(Stored data)

*****

(** No more than [N] ids have been drawn. *)
Record srv_wf (N : Z) (s : srv) : Prop := {
  wf_len : 0 ≤ ts_slots_len s ≤ zlen (ts_slots s);
  wf_next : ts_slots_len s ≤ ts_next_id s ≤ N;
  wf_cap : zlen (ts_slots s) ≤ Z.max 8 (2 * ts_next_id s);
  wf_dead : ∀ i e, ts_slots s !! i = Some e → ts_slots_len s ≤ Z.of_nat i → cs_conn e = None;
  wf_free : NoDup (ts_free_ids s);
  wf_free_dead : ∀ id, id ∈ ts_free_ids s → 0 ≤ id < ts_slots_len s ∧ conn_of s id = None;
}.

Lemma wf_mono N N' s : N ≤ N' → srv_wf N s → srv_wf N' s.
Proof. intros HN [? ? ? ? ? ?]. split; [done|lia|done..]. Qed.

Lemma conn_of_range s id c : conn_of s id = Some c → 0 ≤ id < ts_slots_len s.
Proof. unfold conn_of. case_bool_decide; done. Qed.

Lemma grow_cap_spec fuel ncap id : 0 < ncap → 0 ≤ id < 2 ^ 61 → ncap < 2 ^ 62 → id < ncap * 2 ^ Z.of_nat fuel →
  ∃ c, grow_cap (S fuel) ncap id = Ok c ∧ id < c ∧ ncap ≤ c ≤ Z.max ncap (2 * id).
Proof.
  revert ncap. induction fuel as [|fuel IH]; intros ncap Hn Hid Hb Hp.
  - cbn [grow_cap]. change (Z.of_nat 0) with 0 in Hp. rewrite (proj2 (Z.leb_gt _ _)) by lia.
    exists ncap. split; [done|lia].
  - cbn [grow_cap]. destruct (Z.leb_spec ncap id); [|exists ncap; split; [done|lia]].
    rewrite wrap_small by lia. rewrite Nat2Z.inj_succ, Z.pow_succ_r in Hp by lia.
    destruct (IH (ncap * 2)) as (c & Hc & H1 & H2); [lia|lia|lia|lia|].
    cbn [grow_cap] in Hc. exists c. split; [exact Hc|lia].
Qed.

Lemma empty_slots_length from n : 0 ≤ n → zlen (empty_slots (T := T) from n) = n.
Proof. intros. unfold empty_slots. rewrite length_map, length_seq. lia. Qed.

Lemma empty_slots_dead from n i e : empty_slots (T := T) from n !! i = Some e → cs_conn e = None.
Proof.
  unfold empty_slots. change (@map) with (@fmap list _). intros Hi.
  apply list_lookup_fmap_Some in Hi as (j & -> & _). done.
Qed.

(** The table after the growth step of [server_store]. *)
Lemma store_grow N s id : srv_wf N s → N < 2 ^ 60 → 0 ≤ id < ts_next_id s →
  let cap := zlen (ts_slots s) in
  ∃ g, (if cap <=? id then
      ncap ← grow_cap 65 (if cap =? 0 then 8 else u64 (cap * 2)) id;
      Ok (if alloc_ok (u64 (ncap * 16)) then Some (ts_slots s ++ empty_slots cap (ncap - cap)) else None)
    else Ok (Some (ts_slots s))) = Ok g ∧
  ((∀ n, alloc_ok n = true) → g ≠ None) ∧
  ∀ sl, g = Some sl → (∃ k, sl = ts_slots s ++ k ∧ Forall (λ e, cs_conn e = None) k) ∧ id < zlen sl ∧
    zlen sl ≤ Z.max 8 (2 * ts_next_id s).
Proof.
  intros [Hl Hn Hc Hd Hf Hfd] HN Hid cap. destruct (Z.leb_spec cap id) as [Hle|Hlt].
  - assert (∃ n0, (if cap =? 0 then 8 else u64 (cap * 2)) = n0 ∧ 8 ≤ n0 * 8 ∧ 2 * cap ≤ n0 ≤ Z.max 8 (2 * id)) as (n0 & -> & H0 & H1).
    { destruct (Z.eqb_spec cap 0); [exists 8; split; [done|lia]|]. rewrite wrap_small by lia. eexists; split; [done|lia]. }
    destruct (grow_cap_spec 64 n0 id) as (c & -> & Hc1 & Hc2); [lia|lia|lia|lia|].
    cbn [mbind exec_bind]. eexists. split; [done|]. split; [by intros ->|]. intros sl. destruct (alloc_ok _); [intros [= <-]|done].
    split; [eexists; split; [done|]; apply Forall_lookup; intros i e; apply empty_slots_dead|].
    rewrite length_app, Nat2Z.inj_add, empty_slots_length by lia. fold cap. lia.
  - eexists. split; [done|]. split; [done|]. intros sl [= <-]. split; [exists []; by rewrite app_nil_r|]. split; [done|]. done.
Qed.

(** Storing under an id that was just drawn. *)
Lemma server_store_spec N s id c : srv_wf N s → N < 2 ^ 60 → 0 ≤ id < ts_next_id s →
  id ∉ ts_free_ids s →
  ∃ s' rc, server_store s id c = Ok (s', rc) ∧ srv_wf N s' ∧
    ts_next_id s' = ts_next_id s ∧ ts_free_ids s' = ts_free_ids s ∧
    (rc ≠ ZCIO_OK → s' = s) ∧ ((∀ n, alloc_ok n = true) → rc = ZCIO_OK) ∧
    (rc = ZCIO_OK → ∀ j, conn_of s' j = if bool_decide (j = id) then Some c else conn_of s j) ∧
    ts_listen_fd s' = ts_listen_fd s ∧ ts_tls_ctx s' = ts_tls_ctx s ∧ ts_free_cap s' = ts_free_cap s.
Proof.
  intros Hwf HN Hid Hfr. unfold server_store.
  destruct (store_grow N s id Hwf HN Hid) as (g & -> & Hg0 & Hg). cbn [mbind exec_bind].
  destruct Hwf as [Hl Hn Hc Hd Hf Hfd].
  destruct g as [sl|].
  2:{ exists s, ZCIO_ERR_NOMEM. split; [done|]. split; [done|]. split; [done|]. split; [done|]. split; [done|].
      split; [|done]. intros Ha. by destruct (Hg0 Ha). }
  destruct (Hg sl eq_refl) as ((k & -> & Hk) & Hlt & Hcap).
  destruct (lookup_lt_is_Some_2 (ts_slots s ++ k) (Z.to_nat id)) as [e He]; [lia|]. rewrite He.
  assert (zlen (ts_slots s) ≤ zlen (ts_slots s ++ k)) as Hgrow by zl.
  eexists _, _. split; [done|].
  assert (∀ i e', (ts_slots s ++ k) !! i = Some e' → ts_slots_len s ≤ Z.of_nat i → cs_conn e' = None) as Hdead.
  { intros i e' Hi Hge. apply lookup_app_Some in Hi as [Hi|[_ Hi]]; [by eapply Hd|].
    by apply (proj1 (Forall_lookup _ _) Hk _ _ Hi). }
  assert (∀ j, conn_of (ts_set_slots (<[Z.to_nat id:=mk_slot id (Some c)]> (ts_slots s ++ k))
      (if ts_slots_len s <=? id then id + 1 else ts_slots_len s) s) j
    = if bool_decide (j = id) then Some c else conn_of s j) as Hconn.
  { intros j. unfold conn_of. cbn [ts_slots_len ts_slots ts_set_slots]. case_bool_decide as Hj.
    - case_bool_decide as Hji.
      + subst j. rewrite list_lookup_insert_eq by lia. done.
      + rewrite list_lookup_insert_ne by lia. case_bool_decide as Hj2.
        * rewrite lookup_app_l by lia. done.
        * destruct ((ts_slots s ++ k) !! Z.to_nat j) as [e'|] eqn:Ej; [|done]. cbn. apply (Hdead _ _ Ej). lia.
    - case_bool_decide as Hji; [subst j; destruct (Z.leb_spec (ts_slots_len s) id); lia|].
      case_bool_decide; [|done]. destruct (Z.leb_spec (ts_slots_len s) id); lia. }
  split.
  - split; cbn [ts_slots_len ts_slots ts_set_slots ts_next_id ts_free_ids].
    + rewrite length_insert. destruct (Z.leb_spec (ts_slots_len s) id); lia.
    + destruct (Z.leb_spec (ts_slots_len s) id); lia.
    + by rewrite length_insert.
    + intros i e' Hi Hge. rewrite list_lookup_insert_ne in Hi by (destruct (Z.leb_spec (ts_slots_len s) id); lia).
      apply (Hdead i e' Hi). destruct (Z.leb_spec (ts_slots_len s) id); lia.
    + done.
    + intros j Hj. destruct (Hfd j Hj) as [Hr Hn0]. split; [destruct (Z.leb_spec (ts_slots_len s) id); lia|].
      rewrite Hconn. rewrite bool_decide_false; [done|]. by intros ->.
  - split; [done|]. split; [done|]. split; [done|]. split; [done|]. split; [by intros _|done].
Qed.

*****

What is needed: Filter the lines above, keeping and copying those that contain "apply".

Answer for the task:
  apply list_lookup_fmap_Some in Hi as (j & -> & _). done.
    split; [eexists; split; [done|]; apply Forall_lookup; intros i e; apply empty_slots_dead|].
  { intros i e' Hi Hge. apply lookup_app_Some in Hi as [Hi|[_ Hi]]; [by eapply Hd|].
    by apply (proj1 (Forall_lookup _ _) Hk _ _ Hi). }
        * destruct ((ts_slots s ++ k) !! Z.to_nat j) as [e'|] eqn:Ej; [|done]. cbn. apply (Hdead _ _ Ej). lia.
      apply (Hdead i e' Hi). destruct (Z.leb_spec (ts_slots_len s) id); lia.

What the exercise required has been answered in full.